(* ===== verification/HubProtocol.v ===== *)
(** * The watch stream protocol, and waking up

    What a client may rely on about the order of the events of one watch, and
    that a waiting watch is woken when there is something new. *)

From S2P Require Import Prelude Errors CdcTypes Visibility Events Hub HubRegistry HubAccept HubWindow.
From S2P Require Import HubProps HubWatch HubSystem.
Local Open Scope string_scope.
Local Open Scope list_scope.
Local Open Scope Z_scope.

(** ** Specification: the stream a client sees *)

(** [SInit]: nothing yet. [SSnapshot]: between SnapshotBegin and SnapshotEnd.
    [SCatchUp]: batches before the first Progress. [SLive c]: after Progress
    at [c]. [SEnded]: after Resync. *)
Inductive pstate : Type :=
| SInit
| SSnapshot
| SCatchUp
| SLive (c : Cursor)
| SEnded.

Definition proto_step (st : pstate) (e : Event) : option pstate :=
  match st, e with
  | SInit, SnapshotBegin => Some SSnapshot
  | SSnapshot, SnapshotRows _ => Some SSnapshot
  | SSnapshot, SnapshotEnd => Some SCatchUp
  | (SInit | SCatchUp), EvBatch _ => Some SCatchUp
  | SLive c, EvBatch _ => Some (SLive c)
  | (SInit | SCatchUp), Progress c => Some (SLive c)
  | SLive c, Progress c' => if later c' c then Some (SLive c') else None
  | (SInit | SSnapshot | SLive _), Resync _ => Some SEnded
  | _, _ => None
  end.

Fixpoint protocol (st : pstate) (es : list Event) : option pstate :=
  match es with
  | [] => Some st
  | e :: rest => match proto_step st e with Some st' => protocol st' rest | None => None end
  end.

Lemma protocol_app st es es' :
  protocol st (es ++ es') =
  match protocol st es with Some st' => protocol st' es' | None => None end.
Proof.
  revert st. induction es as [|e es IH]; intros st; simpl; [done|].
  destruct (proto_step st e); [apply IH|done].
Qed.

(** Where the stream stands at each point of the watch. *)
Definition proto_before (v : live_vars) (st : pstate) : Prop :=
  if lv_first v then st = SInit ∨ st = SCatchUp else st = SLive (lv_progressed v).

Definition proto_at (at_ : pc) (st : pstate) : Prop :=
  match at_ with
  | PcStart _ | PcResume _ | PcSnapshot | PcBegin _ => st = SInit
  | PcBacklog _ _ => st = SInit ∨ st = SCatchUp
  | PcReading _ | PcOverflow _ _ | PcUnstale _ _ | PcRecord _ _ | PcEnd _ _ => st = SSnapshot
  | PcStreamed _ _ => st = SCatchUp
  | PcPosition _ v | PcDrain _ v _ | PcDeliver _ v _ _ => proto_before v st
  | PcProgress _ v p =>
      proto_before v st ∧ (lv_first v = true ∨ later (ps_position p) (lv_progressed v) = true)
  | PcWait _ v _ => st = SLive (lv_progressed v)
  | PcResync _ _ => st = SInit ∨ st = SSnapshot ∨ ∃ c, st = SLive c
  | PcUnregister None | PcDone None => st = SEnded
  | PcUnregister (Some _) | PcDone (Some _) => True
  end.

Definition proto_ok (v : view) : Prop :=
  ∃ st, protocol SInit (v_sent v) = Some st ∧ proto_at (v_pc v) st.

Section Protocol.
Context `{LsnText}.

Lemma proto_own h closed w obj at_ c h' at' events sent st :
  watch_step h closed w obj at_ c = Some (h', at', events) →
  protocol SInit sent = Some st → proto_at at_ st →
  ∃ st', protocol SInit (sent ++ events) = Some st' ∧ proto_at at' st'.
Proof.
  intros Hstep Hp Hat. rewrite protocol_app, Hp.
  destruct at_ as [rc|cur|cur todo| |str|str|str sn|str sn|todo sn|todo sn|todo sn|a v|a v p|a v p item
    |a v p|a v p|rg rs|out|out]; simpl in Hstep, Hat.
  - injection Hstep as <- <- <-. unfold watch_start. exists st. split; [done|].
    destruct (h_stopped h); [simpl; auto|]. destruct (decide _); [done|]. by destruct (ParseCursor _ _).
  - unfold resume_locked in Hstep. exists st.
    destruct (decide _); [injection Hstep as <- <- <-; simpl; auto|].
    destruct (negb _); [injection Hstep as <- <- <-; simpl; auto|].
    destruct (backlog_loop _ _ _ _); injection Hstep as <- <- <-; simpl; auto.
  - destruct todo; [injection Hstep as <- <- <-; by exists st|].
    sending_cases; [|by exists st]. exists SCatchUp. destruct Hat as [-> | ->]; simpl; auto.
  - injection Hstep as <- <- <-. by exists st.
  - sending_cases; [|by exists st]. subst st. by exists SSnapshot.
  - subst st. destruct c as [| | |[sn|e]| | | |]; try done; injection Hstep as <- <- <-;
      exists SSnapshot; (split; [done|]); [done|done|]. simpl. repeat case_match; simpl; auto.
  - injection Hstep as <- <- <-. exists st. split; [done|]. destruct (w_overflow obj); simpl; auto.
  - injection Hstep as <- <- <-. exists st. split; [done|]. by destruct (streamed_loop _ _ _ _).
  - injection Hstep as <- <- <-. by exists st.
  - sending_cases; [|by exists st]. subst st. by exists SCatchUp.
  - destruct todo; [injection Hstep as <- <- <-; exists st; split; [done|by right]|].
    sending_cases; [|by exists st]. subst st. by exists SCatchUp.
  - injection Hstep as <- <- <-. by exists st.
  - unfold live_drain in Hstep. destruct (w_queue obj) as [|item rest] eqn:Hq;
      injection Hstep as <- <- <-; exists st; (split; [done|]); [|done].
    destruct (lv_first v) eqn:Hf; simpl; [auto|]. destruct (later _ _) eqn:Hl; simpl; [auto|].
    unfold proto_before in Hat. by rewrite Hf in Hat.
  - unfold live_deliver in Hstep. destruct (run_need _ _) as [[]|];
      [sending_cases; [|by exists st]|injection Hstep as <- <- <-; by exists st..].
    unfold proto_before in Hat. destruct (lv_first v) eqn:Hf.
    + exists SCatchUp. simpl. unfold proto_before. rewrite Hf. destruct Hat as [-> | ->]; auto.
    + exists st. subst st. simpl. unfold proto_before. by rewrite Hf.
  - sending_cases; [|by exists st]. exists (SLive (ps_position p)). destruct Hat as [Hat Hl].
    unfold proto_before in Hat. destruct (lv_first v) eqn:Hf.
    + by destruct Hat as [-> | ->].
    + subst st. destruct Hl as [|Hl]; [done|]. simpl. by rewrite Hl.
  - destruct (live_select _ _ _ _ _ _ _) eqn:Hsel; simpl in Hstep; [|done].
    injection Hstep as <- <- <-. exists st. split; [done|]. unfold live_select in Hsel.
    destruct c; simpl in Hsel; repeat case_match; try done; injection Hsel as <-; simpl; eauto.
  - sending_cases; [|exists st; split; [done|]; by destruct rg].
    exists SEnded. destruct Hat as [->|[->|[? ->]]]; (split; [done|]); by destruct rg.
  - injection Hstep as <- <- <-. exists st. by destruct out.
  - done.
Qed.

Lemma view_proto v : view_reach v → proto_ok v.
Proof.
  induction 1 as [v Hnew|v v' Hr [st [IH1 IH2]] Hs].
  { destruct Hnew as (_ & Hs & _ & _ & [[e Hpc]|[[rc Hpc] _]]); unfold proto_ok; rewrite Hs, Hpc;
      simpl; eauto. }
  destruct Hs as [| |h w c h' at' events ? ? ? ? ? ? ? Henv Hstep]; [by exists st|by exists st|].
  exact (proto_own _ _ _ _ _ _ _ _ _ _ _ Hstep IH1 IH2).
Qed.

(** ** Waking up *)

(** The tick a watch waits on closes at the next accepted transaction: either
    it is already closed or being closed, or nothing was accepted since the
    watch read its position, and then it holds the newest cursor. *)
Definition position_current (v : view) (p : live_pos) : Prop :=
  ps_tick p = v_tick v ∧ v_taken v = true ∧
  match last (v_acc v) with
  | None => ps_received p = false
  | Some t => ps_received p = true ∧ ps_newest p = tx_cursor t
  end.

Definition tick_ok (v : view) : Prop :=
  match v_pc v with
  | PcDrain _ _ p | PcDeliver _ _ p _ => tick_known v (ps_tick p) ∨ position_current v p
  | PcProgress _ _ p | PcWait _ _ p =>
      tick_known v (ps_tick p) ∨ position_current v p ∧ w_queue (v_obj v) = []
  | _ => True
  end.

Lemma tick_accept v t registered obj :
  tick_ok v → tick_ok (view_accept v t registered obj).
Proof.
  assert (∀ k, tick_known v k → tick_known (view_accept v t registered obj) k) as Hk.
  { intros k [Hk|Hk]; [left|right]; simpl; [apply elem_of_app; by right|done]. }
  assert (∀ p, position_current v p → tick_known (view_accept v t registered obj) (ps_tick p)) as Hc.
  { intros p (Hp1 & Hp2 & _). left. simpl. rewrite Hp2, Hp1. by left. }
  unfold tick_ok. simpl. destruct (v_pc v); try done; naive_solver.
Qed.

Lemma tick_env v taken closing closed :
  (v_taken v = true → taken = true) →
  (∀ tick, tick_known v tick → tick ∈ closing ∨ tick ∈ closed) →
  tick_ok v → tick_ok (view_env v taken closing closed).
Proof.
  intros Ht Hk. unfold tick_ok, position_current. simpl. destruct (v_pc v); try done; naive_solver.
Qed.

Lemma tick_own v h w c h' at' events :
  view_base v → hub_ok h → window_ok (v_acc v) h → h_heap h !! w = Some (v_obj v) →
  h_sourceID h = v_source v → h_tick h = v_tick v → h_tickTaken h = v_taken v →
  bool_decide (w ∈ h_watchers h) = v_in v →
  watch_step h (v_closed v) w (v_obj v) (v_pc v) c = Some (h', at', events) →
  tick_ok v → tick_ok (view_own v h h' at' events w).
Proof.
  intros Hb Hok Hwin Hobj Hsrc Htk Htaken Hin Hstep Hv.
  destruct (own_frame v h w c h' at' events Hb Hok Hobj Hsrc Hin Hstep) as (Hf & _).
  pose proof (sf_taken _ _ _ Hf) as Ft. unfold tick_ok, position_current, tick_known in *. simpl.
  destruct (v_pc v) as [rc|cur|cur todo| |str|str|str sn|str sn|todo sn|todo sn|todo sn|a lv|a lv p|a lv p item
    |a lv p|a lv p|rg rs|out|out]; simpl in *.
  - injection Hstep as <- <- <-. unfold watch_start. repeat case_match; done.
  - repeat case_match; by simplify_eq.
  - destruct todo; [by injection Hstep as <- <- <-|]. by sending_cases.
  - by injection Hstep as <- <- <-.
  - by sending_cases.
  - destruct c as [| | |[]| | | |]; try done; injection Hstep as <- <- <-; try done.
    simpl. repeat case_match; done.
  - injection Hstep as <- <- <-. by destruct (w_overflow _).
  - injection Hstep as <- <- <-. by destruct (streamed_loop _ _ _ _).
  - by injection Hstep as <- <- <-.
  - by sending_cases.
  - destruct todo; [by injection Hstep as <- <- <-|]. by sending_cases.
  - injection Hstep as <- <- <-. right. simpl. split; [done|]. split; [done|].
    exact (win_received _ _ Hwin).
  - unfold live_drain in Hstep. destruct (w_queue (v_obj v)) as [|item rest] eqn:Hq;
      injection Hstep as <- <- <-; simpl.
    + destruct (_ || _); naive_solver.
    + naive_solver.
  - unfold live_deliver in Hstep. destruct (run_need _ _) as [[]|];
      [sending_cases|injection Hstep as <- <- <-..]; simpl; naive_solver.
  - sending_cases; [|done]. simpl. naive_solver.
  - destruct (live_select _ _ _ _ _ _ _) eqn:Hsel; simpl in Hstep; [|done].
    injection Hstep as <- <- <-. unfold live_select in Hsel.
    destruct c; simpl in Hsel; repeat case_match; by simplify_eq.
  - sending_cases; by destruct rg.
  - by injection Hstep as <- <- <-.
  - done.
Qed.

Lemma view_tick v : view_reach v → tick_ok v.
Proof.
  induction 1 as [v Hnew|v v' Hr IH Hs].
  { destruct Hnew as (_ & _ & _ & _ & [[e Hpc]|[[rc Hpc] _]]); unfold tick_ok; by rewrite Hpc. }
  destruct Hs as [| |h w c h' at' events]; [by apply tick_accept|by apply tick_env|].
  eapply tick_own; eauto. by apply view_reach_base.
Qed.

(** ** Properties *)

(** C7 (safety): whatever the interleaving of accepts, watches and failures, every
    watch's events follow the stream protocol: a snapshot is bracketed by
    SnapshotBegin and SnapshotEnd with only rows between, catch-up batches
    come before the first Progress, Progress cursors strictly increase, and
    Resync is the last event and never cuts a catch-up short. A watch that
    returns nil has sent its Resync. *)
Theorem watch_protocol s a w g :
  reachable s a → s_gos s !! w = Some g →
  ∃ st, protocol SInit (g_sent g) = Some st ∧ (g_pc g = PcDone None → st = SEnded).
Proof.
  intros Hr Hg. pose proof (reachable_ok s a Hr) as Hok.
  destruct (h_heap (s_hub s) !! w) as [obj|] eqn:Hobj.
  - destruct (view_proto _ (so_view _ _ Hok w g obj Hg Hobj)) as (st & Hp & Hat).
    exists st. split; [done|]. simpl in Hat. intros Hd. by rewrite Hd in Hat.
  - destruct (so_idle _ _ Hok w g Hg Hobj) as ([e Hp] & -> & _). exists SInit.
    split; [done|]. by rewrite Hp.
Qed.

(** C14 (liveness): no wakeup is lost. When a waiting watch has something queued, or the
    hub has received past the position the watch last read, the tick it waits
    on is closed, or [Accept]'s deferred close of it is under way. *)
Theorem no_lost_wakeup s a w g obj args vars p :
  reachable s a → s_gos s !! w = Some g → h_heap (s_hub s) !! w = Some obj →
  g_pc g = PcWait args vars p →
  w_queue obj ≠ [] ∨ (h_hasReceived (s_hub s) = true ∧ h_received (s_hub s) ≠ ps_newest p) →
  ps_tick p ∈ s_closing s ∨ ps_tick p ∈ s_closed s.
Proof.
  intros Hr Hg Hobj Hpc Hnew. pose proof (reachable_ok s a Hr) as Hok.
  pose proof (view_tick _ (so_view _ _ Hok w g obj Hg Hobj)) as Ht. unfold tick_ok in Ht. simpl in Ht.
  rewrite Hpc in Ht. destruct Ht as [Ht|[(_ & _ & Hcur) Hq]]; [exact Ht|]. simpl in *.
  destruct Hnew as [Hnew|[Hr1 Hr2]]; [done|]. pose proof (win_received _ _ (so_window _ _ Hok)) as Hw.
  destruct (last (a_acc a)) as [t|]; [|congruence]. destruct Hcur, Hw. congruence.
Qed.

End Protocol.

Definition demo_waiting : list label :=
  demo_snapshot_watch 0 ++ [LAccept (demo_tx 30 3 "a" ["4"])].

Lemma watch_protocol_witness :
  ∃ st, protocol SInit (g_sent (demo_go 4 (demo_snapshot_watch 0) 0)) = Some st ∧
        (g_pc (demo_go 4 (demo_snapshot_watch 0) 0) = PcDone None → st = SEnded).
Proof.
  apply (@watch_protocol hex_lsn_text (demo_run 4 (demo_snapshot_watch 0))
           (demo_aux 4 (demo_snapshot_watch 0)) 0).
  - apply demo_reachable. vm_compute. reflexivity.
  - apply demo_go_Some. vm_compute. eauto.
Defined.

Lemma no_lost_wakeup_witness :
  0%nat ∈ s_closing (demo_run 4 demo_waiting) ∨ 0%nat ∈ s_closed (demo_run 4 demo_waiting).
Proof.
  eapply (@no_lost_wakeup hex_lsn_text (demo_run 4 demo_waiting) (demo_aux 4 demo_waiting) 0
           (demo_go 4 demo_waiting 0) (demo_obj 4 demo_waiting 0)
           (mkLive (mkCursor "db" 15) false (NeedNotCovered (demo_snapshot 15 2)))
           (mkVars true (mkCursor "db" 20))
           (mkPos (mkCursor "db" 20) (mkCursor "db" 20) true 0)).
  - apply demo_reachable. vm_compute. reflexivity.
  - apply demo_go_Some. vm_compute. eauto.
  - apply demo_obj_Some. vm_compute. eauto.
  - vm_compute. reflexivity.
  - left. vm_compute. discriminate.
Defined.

---------------

## Brief
Please give an exact copy of the entries above, from the line with "(Some _) => True" down to the line with "destruct (decide _); [injection", inclusive, and nothing else.

## Completed exercise
  | PcUnregister (Some _) | PcDone (Some _) => True
  end.

Definition proto_ok (v : view) : Prop :=
  ∃ st, protocol SInit (v_sent v) = Some st ∧ proto_at (v_pc v) st.

Section Protocol.
Context `{LsnText}.

Lemma proto_own h closed w obj at_ c h' at' events sent st :
  watch_step h closed w obj at_ c = Some (h', at', events) →
  protocol SInit sent = Some st → proto_at at_ st →
  ∃ st', protocol SInit (sent ++ events) = Some st' ∧ proto_at at' st'.
Proof.
  intros Hstep Hp Hat. rewrite protocol_app, Hp.
  destruct at_ as [rc|cur|cur todo| |str|str|str sn|str sn|todo sn|todo sn|todo sn|a v|a v p|a v p item
    |a v p|a v p|rg rs|out|out]; simpl in Hstep, Hat.
  - injection Hstep as <- <- <-. unfold watch_start. exists st. split; [done|].
    destruct (h_stopped h); [simpl; auto|]. destruct (decide _); [done|]. by destruct (ParseCursor _ _).
  - unfold resume_locked in Hstep. exists st.
    destruct (decide _); [injection Hstep as <- <- <-; simpl; auto|].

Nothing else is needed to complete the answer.